*What the task asks*
Please write out exactly the lines of the data below from the line holding "workspace ← workspace_dir sha256_hex project" through the line holding "harness ←? stored", and leave out the rest.

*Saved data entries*
------------------------

(* ===== verification/RunCloseout.v ===== *)
(** * The closeout ladder

    Models [crates/hf-service/src/run_closeout.rs], with the spelling of steps and
    outcomes that [container/run_closeout.rs] stores: the six steps that follow a run,
    what they read of each other, and which are still to do. *)
From S2P Require Import Prelude.

Definition RUN_CLOSEOUT_SCHEMA_VERSION : Z := 3.
Inductive CloseoutStep := Triage | Minimize | CorpusAbsorb | EdgeSet | Disposition | TrustReport.
#[export] Instance CloseoutStep_eq_dec : EqDecision CloseoutStep.
Proof. solve_decision. Defined.
Inductive StepOutcome := Completed (detail : string) | Skipped (reason : string) | Blocked (dependency : CloseoutStep) | Failed (error : string).
#[export] Instance StepOutcome_eq_dec : EqDecision StepOutcome.
Proof. solve_decision. Defined.
Definition is_terminal (o : StepOutcome) : bool := match o with Completed _ | Skipped _ => true | _ => false end.
Record CloseoutStepRecord := mkStepRecord { step : CloseoutStep; outcome : StepOutcome }.
Inductive CloseoutAvailability := Available | Unavailable (reason : string).
Record CloseoutReport := mkCloseoutReport {
  schema_version : Z;
  report_run_id : string;
  availability : CloseoutAvailability;
  steps : list CloseoutStepRecord;
  resumed_at : option CloseoutStep;
}.
Definition closeout_ladder : list CloseoutStep := [Triage; Minimize; CorpusAbsorb; EdgeSet; Disposition; TrustReport].
Definition consumes (s : CloseoutStep) : list CloseoutStep :=
  match s with
  | Triage | EdgeSet | TrustReport => []
  | Minimize | CorpusAbsorb | Disposition => [Triage]
  end.

(** ** Outcomes recorded *)
Abbreviation Recorded := (list (CloseoutStep * StepOutcome)).
(** [recorded.iter().rev().find(|(done, _)| done == step)]. *)
Definition outcome_of (s : CloseoutStep) (recorded : Recorded) : option StepOutcome :=
  snd <$> List.find (fun p => bool_decide (p.1 = s)) (reverse recorded).
Definition done_with (o : option StepOutcome) : bool := match o with Some o => is_terminal o | None => false end.
Definition obstructs (o : option StepOutcome) : bool := match o with Some (Failed _ | Blocked _) => true | _ => false end.
Definition pending_steps (recorded : Recorded) : list CloseoutStep :=
  List.filter (fun s => negb (done_with (outcome_of s recorded))) closeout_ladder.
Definition blocked_by (s : CloseoutStep) (recorded : Recorded) : option CloseoutStep :=
  List.find (fun d => obstructs (outcome_of d recorded)) (consumes s).
(** [retain] and [push]. *)
Definition replace_recorded (recorded : Recorded) (s : CloseoutStep) (o : StepOutcome) : Recorded :=
  filter (fun p => p.1 <> s) recorded ++ [(s, o)].
Definition report_from_recorded (run_id : string) (a : CloseoutAvailability) (recorded : Recorded) (resumed_at : option CloseoutStep) : CloseoutReport :=
  mkCloseoutReport RUN_CLOSEOUT_SCHEMA_VERSION run_id a (omap (fun s => mkStepRecord s <$> outcome_of s recorded) closeout_ladder) resumed_at.

(** ** Spelling *)
Definition debug_step (s : CloseoutStep) : string :=
  match s with
  | Triage => "Triage" | Minimize => "Minimize" | CorpusAbsorb => "CorpusAbsorb" | EdgeSet => "EdgeSet"
  | Disposition => "Disposition" | TrustReport => "TrustReport"
  end.
Definition position_of (s : CloseoutStep) : Z :=
  match s with Triage => 0 | Minimize => 1 | CorpusAbsorb => 2 | EdgeSet => 3 | Disposition => 4 | TrustReport => 5 end.
Definition decode_step (name : string) : option CloseoutStep := List.find (fun s => String.eqb (debug_step s) name) closeout_ladder.
Definition legacy_reason (d : CloseoutStep) : string := debug_step d +:+ " failed, and this step reads its output".
Definition may_wait_for (s d : CloseoutStep) : bool :=
  if bool_decide (s = TrustReport) then position_of d <? position_of TrustReport else bool_decide (d ∈ consumes s).
Definition decode_outcome (s : CloseoutStep) (outcome detail : string) : option StepOutcome :=
  if String.eqb outcome "completed" then Some (Completed detail)
  else if String.eqb outcome "skipped" then
    match List.find (fun d => String.eqb detail (legacy_reason d)) (consumes s) with
    | None => Some (Skipped detail)
    | Some d => Some (Blocked d)
    end
  else if String.eqb outcome "blocked" then
    d ← decode_step detail; if may_wait_for s d then Some (Blocked d) else None
  else if String.eqb outcome "failed" then Some (Failed detail)
  else None.
Definition encode (s : CloseoutStep) (o : StepOutcome) : string * string * string :=
  let name := debug_step s in
  match o with
  | Completed detail => (name, "completed", detail)
  | Skipped reason => (name, "skipped", reason)
  | Blocked d => (name, "blocked", debug_step d)
  | Failed error => (name, "failed", error)
  end%string.

(** The cases of the module's own tests. *)
Example resumes_after : pending_steps [(Triage, Completed ""); (Minimize, Skipped ""); (CorpusAbsorb, Failed "")] = [CorpusAbsorb; EdgeSet; Disposition; TrustReport].
Proof. reflexivity. Qed.
Example blocks : blocked_by Minimize [(Triage, Failed "")] = Some Triage /\ blocked_by EdgeSet [(Triage, Failed "")] = None /\ blocked_by Minimize [] = None.
Proof. split_and!; reflexivity. Qed.

(** ** Outcomes read back *)
(** What a step may come to: it waits only for what it reads, and a reason is not the
    legacy spelling of a failed dependency. *)
Definition valid (s : CloseoutStep) (o : StepOutcome) : Prop :=
  match o with
  | Blocked d => may_wait_for s d = true
  | Skipped reason => forall d, d ∈ consumes s -> reason <> legacy_reason d
  | _ => True
  end.
Lemma decode_debug s : decode_step (debug_step s) = Some s.
Proof. by destruct s. Qed.
Lemma debug_step_inj s s' : debug_step s = debug_step s' -> s = s'.
Proof. intros E. pose proof (decode_debug s) as Hs. rewrite E, decode_debug in Hs. by injection Hs. Qed.
Lemma outcome_roundtrip s o : valid s o -> decode_step (encode s o).1.1 = Some s /\ decode_outcome s (encode s o).1.2 (encode s o).2 = Some o.
Proof.
  intros Hv. split; [destruct o; apply decode_debug|]. destruct o as [d|r|d|e]; try reflexivity; cbn in Hv.
  - unfold decode_outcome. cbn [encode fst snd String.eqb]. change (String.eqb "skipped" "completed") with false.
    change (String.eqb "skipped" "skipped") with true. cbv iota. destruct (List.find _ _) as [d|] eqn:E; [|done].
    apply find_some in E as [Hd%list_elem_of_In Er%String.eqb_eq]. by destruct (Hv d Hd).
  - unfold decode_outcome. cbn [encode fst snd]. change (String.eqb "blocked" "completed") with false.
    change (String.eqb "blocked" "skipped") with false. change (String.eqb "blocked" "blocked") with true. cbv iota.
    rewrite decode_debug. cbn. by rewrite Hv.
Qed.
Lemma encode_name s o : (encode s o).1.1 = debug_step s.
Proof. by destruct o. Qed.

(** ** The last outcome of a step *)
Lemma outcome_replace s s' o recorded : outcome_of s (replace_recorded recorded s' o) = if bool_decide (s = s') then Some o else outcome_of s recorded.
Proof.
  unfold outcome_of, replace_recorded. rewrite reverse_app, reverse_singleton. cbn [List.find app fst].
  destruct (decide (s = s')) as [->|Hne]; [by rewrite !bool_decide_eq_true_2|]. rewrite !bool_decide_eq_false_2 by done.
  f_equal. rewrite <- filter_reverse. induction (reverse recorded) as [|[x y] l IH]; [done|]. rewrite filter_cons. cbn [List.find fst].
  case_decide as Ex.
  - cbn [List.find fst]. by rewrite IH.
  - assert (x = s') as -> by (destruct (decide (x = s')); [done|by destruct Ex]). by rewrite (bool_decide_eq_false_2 (s' = s)) by done.
Qed.
Lemma pending_spec s recorded : s ∈ pending_steps recorded <-> done_with (outcome_of s recorded) = false.
Proof.
  unfold pending_steps. rewrite list_elem_of_In, filter_In, negb_true_iff. split; [by intros [_ ?]|]. intros Hd. split; [by destruct s; cbn; auto 10|done].
Qed.
Lemma blocked_by_spec s recorded : match blocked_by s recorded with
  | Some d => d ∈ consumes s /\ obstructs (outcome_of d recorded) = true
  | None => forall d, d ∈ consumes s -> obstructs (outcome_of d recorded) = false
  end.
Proof.
  unfold blocked_by. destruct (List.find _ _) as [d|] eqn:E.
  - apply find_some in E as [Hd Ho]. by rewrite list_elem_of_In.
  - intros d Hd%list_elem_of_In. by apply (find_none _ _ E).
Qed.

(** ** Ladder order *)
Lemma position_bounds s : 0 <= position_of s < 6.
Proof. by destruct s. Qed.
Lemma position_inj s s' : position_of s = position_of s' -> s = s'.
Proof. by destruct s, s'. Qed.
Lemma consumes_before s d : d ∈ consumes s -> position_of d < position_of s.
Proof. destruct s; cbn; intros Hd; try (by apply not_elem_of_nil in Hd); apply list_elem_of_singleton in Hd as ->; done. Qed.
Lemma consumes_wait s d : d ∈ consumes s -> may_wait_for s d = true.
Proof.
  intros Hd. pose proof (consumes_before s d Hd) as Hlt. unfold may_wait_for. case_bool_decide as Es; [subst s; by apply Z.ltb_lt|].
  by apply bool_decide_eq_true_2.
Qed.
Lemma ladder_next n s rest : drop n closeout_ladder = s :: rest -> position_of s = Z.of_nat n /\ rest = drop (S n) closeout_ladder /\ (n < 6)%nat.
Proof. do 6 (destruct n as [|n]; [cbn; intros [= <- <-]; repeat split; lia|]). by destruct n. Qed.
(* ===== verification/EdgeCapture.v ===== *)
(** * Capture of edge sets

    Models [crates/hf-service/src/container/edge_sets.rs]: a run's corpus is replayed
    through [afl-showmap], the edges of all replays make the set that is retained, and
    two retained sets are compared.  The store, the file system, the sandbox, the
    guardrails and the clock are an interface; [RunEdgeSets.v] has the store behind
    two of its operations, [Workspace.v] the paths. *)
From S2P Require Import Prelude Text Engine Errors Interaction Workspace RunEdgeSets.
From S2P Require EdgeSet Showmap Journal RunCloseout.

Definition EDGE_SET_CAPTURE_MAX_INPUTS : Z := 10000.
Definition EDGE_SET_CAPTURE_OPERATION_SECS : Z := 600.
Definition EDGE_SET_CAPTURE_COMMAND_SECS : Z := 10.
Definition EDGE_DIFF_SAMPLE_CAP : nat := 64.

(** ** What it calls *)
Record ResolvedFuzzingRun := mkResolved { duration_secs : Z; max_mem_mb : Z; max_cpus : Z }.
Record ResourceLimits := mkLimits { l_max_mem_mb : Z; l_max_cpus : Z; l_max_duration_secs : Z; l_ptrace : bool }.
(** The options set here; the others have their defaults. *)
Record SandboxOptions := mkSandbox { image : option string; workspace_read_only : bool }.
Inductive CommandTermination := Completed | TimedOut | Cancelled.
Record CommandResult := mkCommandResult { exit_code : Z; stdout : Text; termination : CommandTermination }.
Record CorpusEntry := mkCorpusEntry { entry_path : Path; entry_sha256 : string; entry_size : Z }.
Record TargetCandidate := mkTarget { target_id : string; target_project_root : Path; symbol : string; relative_file : string }.
Inductive Op :=
| GetRun (i : string) | ReadRunEdgeSet (i : string) | RecordRunEdgeSet (r : RunEdgeSetRecord)
| GetHarness (i : string) | ListAllTargets
| AcquireWorkspaceOperation
| WorkspaceRoot | Canonicalize (p : Path) | SymlinkMetadata (p : Path) | IsDir (p : Path) | Sha256File (p : Path)
| CorpusList (root : Path)
| ResolveInternalRun (e : EngineKind) (secs : Z)
| Authorize (engine : string) (secs : Z) (origin : string) (project : Path)
| InstantNow | UtcNow
| RunCommandOpts (remaining : Z) (args : list string) (workspace : Path) (limits : ResourceLimits) (sandbox : SandboxOptions)
| JournalNote (run : string) (event : string) (detail : string).
(** [RunCommandOpts] under a timeout answers nothing when the time runs out. *)
Definition Answer (op : Op) : Type :=
  match op with
  | GetRun _ => Result StorageError (option RunRecord)
  | ReadRunEdgeSet _ => Result StorageError (option RunEdgeSetRecord)
  | RecordRunEdgeSet _ => Result StorageError unit
  | GetHarness _ => Result StorageError (option string)
  | ListAllTargets => Result StorageError (list TargetCandidate)
  | AcquireWorkspaceOperation => Result ClassifiedError unit
  | WorkspaceRoot => Path
  | Canonicalize _ => Result string Path
  | SymlinkMetadata _ => Result string FileType
  | IsDir _ => bool
  | Sha256File _ => Result ClassifiedError string
  | CorpusList _ => Result ClassifiedError (list CorpusEntry)
  | ResolveInternalRun _ _ => Result ClassifiedError ResolvedFuzzingRun
  | Authorize _ _ _ _ => Result ClassifiedError unit
  | InstantNow | UtcNow => Z
  | RunCommandOpts _ _ _ _ _ => option (Result ClassifiedError CommandResult)
  | JournalNote _ _ _ => unit
  end.
Definition Service : Interface := mkInterface Op Answer.
Definition call (op : Op) : Prog Service (Answer op) := ask (I := Service) op.
#[export] Instance Service_files : Files Service := {|
  canonicalize p := call (Canonicalize p);
  symlink_metadata p := call (SymlinkMetadata p);
  sha256_file p := call (Sha256File p);
  workspace_root := call WorkspaceRoot;
|}.
Abbreviation Fallible A := (Prog Service (Result ClassifiedError A)).

(** [build_showmap_args], with [build_target_args] of [afl.rs] for one input. *)
Definition build_target_args (binary input : string) : list string := [binary; input].
Definition build_showmap_args (binary input : string) : list string :=
  ["afl-showmap"%string; "-o"%string; "-"%string; "-q"%string; "--"%string] ++ build_target_args binary input.
Definition require_completed (r : CommandResult) (operation : string) : Result ClassifiedError CommandResult :=
  match termination r with
  | Completed => Ok r
  | TimedOut => Err (Sandbox (operation +:+ " timed out"))
  | Cancelled => Err (Sandbox (operation +:+ " was cancelled"))
  end.
Fixpoint path_cmp (a b : Path) : comparison :=
  match a, b with
  | [], [] => Eq
  | [], _ => Lt
  | _, [] => Gt
  | c :: a, d :: b => match String.compare c d with Eq => path_cmp a b | o => o end
  end.
Definition storage (e : StorageError) : ClassifiedError := Storage (Journal.display_storage_error e).
Definition stored {A} (p : Prog Service (Result StorageError A)) : Fallible A := map_prog storage p.
Definition from_option {A} (e : ClassifiedError) (o : option A) : Fallible A := mret (ok_or e o).

Section capture.
(** Whether the service has a store, and SHA-256 in hexadecimal. *)
Context (has_store : bool) (sha256_hex : string -> string).

Definition require_store (message : string) : Fallible unit := mret (if has_store then Ok tt else Err (Validation message)).
Definition run_record (i : string) : Fallible RunRecord :=
  _ ←? require_store "run history requires the persistent store";
  run ←? stored (call (GetRun i));
  from_option (Validation ("run '" +:+ i +:+ "' not found")) run.

Definition debug_kind (k : RunKind) : string := match k with Campaign => "Campaign" | Smoke => "Smoke" end.
Definition is_none {A} (o : option A) : bool := match o with None => true | Some _ => false end.
Definition edge_set_capture_block (run : RunRecord) : option string :=
  let named := "run '" +:+ id run +:+ "' " in
  if negb (bool_decide (kind run = Campaign))
  then Some (named +:+ "is a " +:+ debug_kind (kind run) +:+ " run; edge sets are captured for campaign runs")
  else if negb match status run with Done | RunEdgeSets.Failed | RunEdgeSets.Cancelled => true | _ => false end
  then Some (named +:+ "is still in flight; its edge set can be captured once the run is terminal")
  else if negb (bool_decide (engine run = AflPlusPlus))
  then Some (named +:+ "ran " +:+ as_str (engine run)
             +:+ "; edge-set capture replays the retained corpus through afl-showmap, which measures AFL++-instrumented binaries only")
  else if is_none (binary_rev run) || is_none (sandbox_rev run) || is_none (config run)
  then Some (named +:+ "predates retained execution evidence (staged binary and image digests); re-run the campaign to capture an edge set")
  else None.
Definition missing_edge_set (i : string) : ClassifiedError :=
  Validation ("run " +:+ i +:+ " has no captured edge set; capture one with `oxfuzz runs capture-edges " +:+ i
    +:+ "` (requires the run's retained corpus and binary to still be staged), or re-run the campaign with this oxfuzz version").

(** ** Scope *)
Definition qualified_target_selector (target : TargetCandidate) : string := relative_file target +:+ "::" +:+ symbol target.
Fixpoint selector_of (corpus : Path) (project : Path) (selectors : list string) : Prog Service (option string) :=
  match selectors with
  | [] => mret None
  | selector :: selectors =>
      workspace ← workspace_dir sha256_hex project selector;
      if bool_decide (corpus = workspace ++ ["corpus"%string]) then mret (Some selector) else selector_of corpus project selectors
  end.
Definition retained_run_target_selector (run : RunRecord) (target : TargetCandidate) : Fallible string :=
  match c ← config run; seed_corpus c with
  | None => mret (Ok (symbol target))
  | Some corpus =>
      found ← selector_of (path_of corpus) (path_of (project_root run)) [symbol target; qualified_target_selector target];
      from_option (Validation ("run " +:+ id run +:+ " retained corpus path does not identify a workspace for target " +:+ target_id target)) found
  end.
Definition run_capture_scope (run : RunRecord) : Fallible (Path * string) :=
  _ ←? require_store "edge-set capture requires the persistent store";
  harness_id ←? from_option (Validation ("run '" +:+ id run +:+ "' retained no harness-backed target")) (harness_id <$> config run);
  harness ←? stored (call (GetHarness harness_id));
  harness_target ←? from_option (Validation ("run '" +:+ id run +:+ "' names an unknown harness")) harness;
  targets ←? stored (call ListAllTargets);
  target ←? from_option (Validation ("run '" +:+ id run +:+ "' names an unknown target"))
              (List.find (fun c => String.eqb (target_id c) harness_target) targets);
  matches ← stored_project_matches (target_project_root target) (path_of (project_root run));
  if negb matches
  then mret (Err (Validation ("run '" +:+ id run +:+ "' target project does not match its retained project")))
  else
    selector ←? retained_run_target_selector run target;
    mret (Ok (path_of (project_root run), selector)).

(** ** Measuring *)
Definition over_budget : ClassifiedError := Sandbox "edge-set capture exceeded its 10-minute operation budget".
Record Replay := mkReplay { r_workspace : Path; r_binary : string; r_limits : ResourceLimits; r_sandbox : SandboxOptions; r_deadline : Z }.
Definition replay_args (c : Replay) (e : CorpusEntry) : list string :=
  build_showmap_args (r_binary c) (container_input_path (r_workspace c) (entry_path e)).
Fixpoint replay (c : Replay) (entries : list CorpusEntry) (set : EdgeSet.EdgeSet) (replayed : Z) : Fallible (EdgeSet.EdgeSet * Z) :=
  match entries with
  | [] => mret (Ok (set, replayed))
  | entry :: entries =>
      now ← call InstantNow;
      if r_deadline c <? now then mret (Err over_budget)
      else
        result ← call (RunCommandOpts (r_deadline c - now) (replay_args c entry) (r_workspace c) (r_limits c) (r_sandbox c));
        result ←? from_option over_budget result;
        result ←? mret result;
        result ←? mret (require_completed result "AFL++ edge-set capture");
        match Showmap.fold_showmap_into_edge_set set (stdout result) with
        | (set, Ok _) => replay c entries set (replayed + 1)
        | (_, Err e) => mret (Err e)
        end
  end.
Definition NANOS : Z := 10 ^ 9.
Definition measure_run_edge_set (run : RunRecord) (target : string) (resolved : ResolvedFuzzingRun) : Fallible RunEdgeSetRecord :=
  let named := "run '" +:+ id run +:+ "' " in
  workspace ← workspace_dir sha256_hex (path_of (project_root run)) target;
  corpus_dir ←? map_prog (fun _ => Validation (named +:+ "retained corpus directory is no longer staged"))
                  (resolve_workspace_directory workspace ["runs"%string; id run; "corpus"%string]);
  _ ←? run_binary_path sha256_hex workspace (id run) (binary_rev run) target;
  binary_sha256 ←? from_option (Validation (named +:+ "has no staged binary digest")) (binary_rev run);
  sandbox_rev ←? from_option (Validation (named +:+ "has no sandbox image identity")) (sandbox_rev run);
  image_digest ←? from_option (Validation (named +:+ "sandbox image identity is not content-addressed"))
                    (ErrorClassifier.strip_prefix SANDBOX_IMAGE_REV_PREFIX sandbox_rev);
  corpus ←? call (CorpusList corpus_dir);
  if bool_decide (corpus = []) then mret (Err (Validation (named +:+ "retained no corpus inputs to measure")))
  else if EDGE_SET_CAPTURE_MAX_INPUTS <? zlen corpus
  then mret (Err (Validation ("edge-set capture is limited to " +:+ pretty EDGE_SET_CAPTURE_MAX_INPUTS +:+ " corpus inputs; " +:+ named
                   +:+ "retained " +:+ pretty (zlen corpus))))
  else
    let entries := sort_by (fun l r => path_cmp (entry_path l) (entry_path r)) corpus in
    let binary_container := "/work/runs/" +:+ id run +:+ "/input/harness" in
    let limits := mkLimits (max_mem_mb resolved) (max_cpus resolved) (Z.min EDGE_SET_CAPTURE_COMMAND_SECS (duration_secs resolved)) false in
    let sandbox := mkSandbox (Some ("sha256:" +:+ image_digest)) true in
    now ← call InstantNow;
    let deadline := now + duration_secs resolved * NANOS in
    out ←? replay (mkReplay workspace binary_container limits sandbox deadline) entries EdgeSet.new 0;
    let '(set, replayed) := out in
    if EdgeSet.count set =? 0
    then mret (Err (Validation ("no replayed input of " +:+ named
           +:+ "produced a coverage edge; the run's binary is not AFL-instrumented or cannot execute its retained inputs")))
    else
      collected_at ← call UtcNow;
      mret (Ok (mkRunEdgeSetRecord (id run) binary_sha256 sandbox_rev replayed (EdgeSet.count set) (EdgeSet.as_bytes set) collected_at)).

------------------------

*Answer to the problem*
      workspace ← workspace_dir sha256_hex project selector;
      if bool_decide (corpus = workspace ++ ["corpus"%string]) then mret (Some selector) else selector_of corpus project selectors
  end.
Definition retained_run_target_selector (run : RunRecord) (target : TargetCandidate) : Fallible string :=
  match c ← config run; seed_corpus c with
  | None => mret (Ok (symbol target))
  | Some corpus =>
      found ← selector_of (path_of corpus) (path_of (project_root run)) [symbol target; qualified_target_selector target];
      from_option (Validation ("run " +:+ id run +:+ " retained corpus path does not identify a workspace for target " +:+ target_id target)) found
  end.
Definition run_capture_scope (run : RunRecord) : Fallible (Path * string) :=
  _ ←? require_store "edge-set capture requires the persistent store";
  harness_id ←? from_option (Validation ("run '" +:+ id run +:+ "' retained no harness-backed target")) (harness_id <$> config run);
  harness ←? stored (call (GetHarness harness_id));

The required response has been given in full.